[Saved entries]
------------------------------------
(* ===== verification/BitmapWalk.v ===== *)
(** * Walking over a run of blocks (core/VolumeAllocation.c)

    [walk] is the loop structure that marking, freeing and testing a run share.
    [run] is its specification: one step per word of the run, in order, with the mask
    of the run in that word, no bitmap blocks and no I/O.  [walk_run] shows that the
    walk is the run, whatever bitmap blocks it crosses; when a bitmap block cannot be
    read or released it is a prefix of the run. *)

From S2P Require Import Prelude HfsFormat RangeList Bitmap BitmapBits.

(** ** A well-formed bitmap *)

Record vbm_ok (s : vbm) : Prop := {
  vbm_iosize : vb_iosize s = 4 * wordsPerBlock s;
  vbm_pow2 : exists n, 6 <= n <= 31 /\ 32 * wordsPerBlock s = 2 ^ n;
  vbm_whole : exists blocks : nat, Z.of_nat (length (vb_words s)) = Z.of_nat blocks * wordsPerBlock s;
  vbm_small : 32 * Z.of_nat (length (vb_words s)) <= 2 ^ 32;
  vbm_words_ok : Forall word_ok (vb_words s);
}.

Lemma vbm_ok_words s ws :
  vbm_ok s -> length ws = length (vb_words s) -> Forall word_ok ws -> vbm_ok (vb_with_words ws s).
Proof. intros [H1 H2 H3 H4 H5] Hl Hws. by split; simpl; rewrite ?Hl. Qed.

Lemma vbm_ok_io s io : vbm_ok s -> vbm_ok (vb_with_io io s).
Proof. by intros [H1 H2 H3 H4 H5]. Qed.

Lemma vbm_eta s : vb_with_io (vb_io s) (vb_with_words (vb_words s) s) = s.
Proof. by destruct s. Qed.

Section Facts.
Context (s : vbm) (Hok : vbm_ok s).

Lemma wordsPerBlock_pos : 0 < wordsPerBlock s.
Proof.
  destruct (vbm_pow2 s Hok) as (n & Hn & E). pose proof (Z.pow_pos_nonneg 2 n ltac:(lia) ltac:(lia)). lia.
Qed.

Lemma bitsPerBlock_eq : bitsPerBlock s = 32 * wordsPerBlock s.
Proof.
  destruct (vbm_pow2 s Hok) as (n & Hn & E). unfold bitsPerBlock, kBitsPerByte.
  rewrite (vbm_iosize s Hok). rewrite u32_id; [lia|]. pose proof wordsPerBlock_pos.
  assert (2 ^ n <= 2 ^ 31) by (apply Z.pow_le_mono_r; lia). unfold UINT32_MAX. lia.
Qed.

Lemma block_mask b : 0 <= b -> Z.land b (bitsPerBlock s - 1) = b mod (32 * wordsPerBlock s).
Proof.
  intros Hb. destruct (vbm_pow2 s Hok) as (n & Hn & E). rewrite bitsPerBlock_eq, E.
  replace (2 ^ n - 1) with (Z.ones n) by (rewrite Z.ones_equiv; lia).
  apply Z.land_ones. lia.
Qed.
End Facts.

(** ** Calls into the buffer cache *)

Definition io_step (s : vbm) : Z * vbm :=
  match vb_io s with
  | [] => (noErr, s)
  | e :: io => (e, vb_with_io io s)
  end.

Lemma ReleaseBitmapBlock_eq s : ReleaseBitmapBlock s = Some (io_step s).
Proof. unfold ReleaseBitmapBlock, vb_result, io_step. by destruct (vb_io s). Qed.

Lemma ReadBitmapBlock_eq bit s :
  ReadBitmapBlock bit s =
  Some ((fst (io_step s), if fst (io_step s) =? noErr then Some (bit / bitsPerBlock s) else None), snd (io_step s)).
Proof.
  unfold ReadBitmapBlock, vb_state, vb_result, io_step, mbind, VB_bind. destruct (vb_io s) as [|e io]; [done|].
  simpl. destruct (Z.eqb_spec e noErr) as [->|]; done.
Qed.

(** ** The words as a buffer shows them *)

Definition view (flags : reservations) (s : vbm) (k : Z) : option Z :=
  buffer ← block_buffer s flags (k / wordsPerBlock s);
  buffer !! Z.to_nat (k mod wordsPerBlock s).

Lemma block_words s block :
  vbm_ok s -> 0 <= block -> (block + 1) * wordsPerBlock s <= Z.of_nat (length (vb_words s)) ->
  let n := Z.to_nat (wordsPerBlock s) in
  length (take n (drop (Z.to_nat block * n) (vb_words s))) = n.
Proof.
  intros Hok Hb Hle n. pose proof (wordsPerBlock_pos s Hok). rewrite length_take, length_drop.
  subst n. nia.
Qed.

(** A word inside of the bitmap is in a bitmap block that is. *)
Lemma block_inside s k :
  vbm_ok s -> 0 <= k < Z.of_nat (length (vb_words s)) ->
  (k / wordsPerBlock s + 1) * wordsPerBlock s <= Z.of_nat (length (vb_words s)).
Proof.
  intros Hok Hk. pose proof (wordsPerBlock_pos s Hok). destruct (vbm_whole s Hok) as (blocks & E).
  rewrite E in *. assert (k / wordsPerBlock s < Z.of_nat blocks) by (apply Z.div_lt_upper_bound; lia). nia.
Qed.

Lemma view_IgnoreReserved s k :
  vbm_ok s -> 0 <= k < Z.of_nat (length (vb_words s)) ->
  view IgnoreReserved s k = vb_words s !! Z.to_nat k.
Proof.
  intros Hok Hk. pose proof (wordsPerBlock_pos s Hok) as Hw.
  pose proof (block_inside s k Hok Hk) as Hin.
  assert (0 <= k / wordsPerBlock s) by (apply Z.div_pos; lia).
  pose proof (Z.mod_pos_bound k (wordsPerBlock s) Hw). pose proof (Z.div_mod k (wordsPerBlock s) ltac:(lia)) as Hdm.
  unfold view, block_buffer. rewrite bool_decide_eq_true_2 by by apply block_words. simpl.
  rewrite lookup_take_lt by lia. rewrite lookup_drop. f_equal. nia.
Qed.

(** ** The run *)

Section Run.
Context {A : Type} (flags : reservations) (op : word_op A) (s : vbm) (start num : Z).

(** [n] words from word [k] on; [None] as outcome: the end was reached. *)
Fixpoint run (n : nat) (k : Z) (ws : list Z) (acc : A) : option (option Z * A * list Z) :=
  match n with
  | O => Some (None, acc, ws)
  | S n =>
      w ← view flags (vb_with_words ws s) k;
      match op_bits op (mask_of start num k) w acc with
      | Go (Some w') acc => run n (k + 1) (<[Z.to_nat k := w']> ws) acc
      | Go None acc => run n (k + 1) ws acc
      | Leave err acc => Some (Some err, acc, ws)
      end
  end.
End Run.

(** The words of a run. *)
Definition run_length (start num : Z) : nat := Z.to_nat ((start + num - 1) / 32 + 1 - start / 32).

(** ** The walk is the run *)

Section WalkRun.
Context {A : Type} (flags : reservations) (op : word_op A) (s0 : vbm) (start num : Z) (io0 : list Z).
Context (Hok : vbm_ok s0).
Local Notation W := (wordsPerBlock s0).
Local Notation L := (Z.of_nat (length (vb_words s0))).

Definition words_inv (ws : list Z) : Prop := length ws = length (vb_words s0) /\ Forall word_ok ws.

(** A whole word is a word with a full mask; stored words are words; every word can
    be read. *)
Context (Hfull : forall w acc, word_ok w -> op_word op w acc = op_bits op kAllBitsSetInWord w acc).
Context (Hstore : forall m w acc w' acc', word_ok m -> word_ok w -> op_bits op m w acc = Go (Some w') acc' -> word_ok w').
Context (Hview : forall ws k, words_inv ws -> 0 <= k < L ->
  exists w, view flags (vb_with_words ws s0) k = Some w /\ word_ok w).

Definition state (ws io : list Z) : vbm := vb_with_io io (vb_with_words ws s0).

(** The cursor is at word [k]. *)
Record at_word (c : cursor) (k : Z) : Prop := {
  aw_index : 0 <= cu_index c <= W;
  aw_block : 0 <= cu_block c;
  aw_word : k = cu_block c * W + cu_index c;
  aw_left : cu_left c = W - cu_index c;
  aw_start : 32 * W * cu_block c <= cu_start c < 32 * W * (cu_block c + 1);
}.

Definition ended (m n : nat) (k : Z) (outcome : option Z) (err : Z) (held : option cursor) : Prop :=
  match outcome with
  | Some e => err = e /\ is_Some held
  | None =>
      (err = noErr /\ m = n /\ exists c, held = Some c /\ cu_block c = (k + Z.of_nat n - 1) / W) \/
      (err <> noErr /\ err ∈ io0 /\ held = None)
  end.

Definition walks (n : nat) (k : Z) (ws : list Z) (acc : A) (res : option (walked A * vbm)) : Prop :=
  exists m outcome acc' ws' err held io',
    res = Some (mkWalked err acc' held, state ws' io') /\ (forall e, e ∈ io' -> e ∈ io0) /\ (m <= n)%nat /\ words_inv ws' /\
    run flags op s0 start num m k ws acc = Some (outcome, acc', ws') /\
    ended m n k outcome err held.

Lemma store_inv ws k w acc w' acc' :
  words_inv ws -> 0 <= k < L -> word_ok w -> op_bits op (mask_of start num k) w acc = Go (Some w') acc' ->
  words_inv (<[Z.to_nat k := w']> ws).
Proof.
  intros [Hl Hws] Hk Hw E. split; [by rewrite length_insert|].
  apply Forall_insert; [done|]. eapply Hstore; [apply mask_of_ok|done|exact E].
Qed.

Lemma load_word_view c k ws io :
  words_inv ws -> 0 <= k < L -> at_word c k -> cu_index c < W ->
  exists w, view flags (vb_with_words ws s0) k = Some w /\ word_ok w /\
    load_word flags c (state ws io) = Some (w, state ws io).
Proof.
  intros Hi Hk [H1 H2 H3 H4 H5] Hlt. destruct (Hview ws k Hi Hk) as (w & E & Hw).
  exists w. split; [done|]. split; [done|]. unfold view in E.
  assert (k / W = cu_block c) as Ed by (subst k; rewrite Z.div_add_l, Z.div_small; lia).
  assert (k mod W = cu_index c) as Em by (subst k; rewrite Z.add_comm, Z_mod_plus_full, Z.mod_small; lia).
  change (wordsPerBlock (vb_with_words ws s0)) with W in E. rewrite Ed, Em in E.
  unfold load_word, vb_state, mbind, VB_bind.
  change (block_buffer (state ws io) flags (cu_block c)) with (block_buffer (vb_with_words ws s0) flags (cu_block c)).
  destruct (block_buffer (vb_with_words ws s0) flags (cu_block c)) as [buffer|]; [|done].
  simpl in *. destruct (Z.leb_spec 0 (cu_index c)); [|lia]. by rewrite E.
Qed.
------------------------------------
> [Exercise objective]
Scan the entries above for the line containing "Lemma block_inside s", and copy it and all lines after it exactly, down to and including the line containing "w ← view flags (vb_with_words ws s) k;".

> [Task result]
Lemma block_inside s k :
  vbm_ok s -> 0 <= k < Z.of_nat (length (vb_words s)) ->
  (k / wordsPerBlock s + 1) * wordsPerBlock s <= Z.of_nat (length (vb_words s)).
Proof.
  intros Hok Hk. pose proof (wordsPerBlock_pos s Hok). destruct (vbm_whole s Hok) as (blocks & E).
  rewrite E in *. assert (k / wordsPerBlock s < Z.of_nat blocks) by (apply Z.div_lt_upper_bound; lia). nia.
Qed.

Lemma view_IgnoreReserved s k :
  vbm_ok s -> 0 <= k < Z.of_nat (length (vb_words s)) ->
  view IgnoreReserved s k = vb_words s !! Z.to_nat k.
Proof.
  intros Hok Hk. pose proof (wordsPerBlock_pos s Hok) as Hw.
  pose proof (block_inside s k Hok Hk) as Hin.
  assert (0 <= k / wordsPerBlock s) by (apply Z.div_pos; lia).
  pose proof (Z.mod_pos_bound k (wordsPerBlock s) Hw). pose proof (Z.div_mod k (wordsPerBlock s) ltac:(lia)) as Hdm.
  unfold view, block_buffer. rewrite bool_decide_eq_true_2 by by apply block_words. simpl.
  rewrite lookup_take_lt by lia. rewrite lookup_drop. f_equal. nia.
Qed.

(** ** The run *)

Section Run.
Context {A : Type} (flags : reservations) (op : word_op A) (s : vbm) (start num : Z).

(** [n] words from word [k] on; [None] as outcome: the end was reached. *)
Fixpoint run (n : nat) (k : Z) (ws : list Z) (acc : A) : option (option Z * A * list Z) :=
  match n with
  | O => Some (None, acc, ws)
  | S n =>
      w ← view flags (vb_with_words ws s) k;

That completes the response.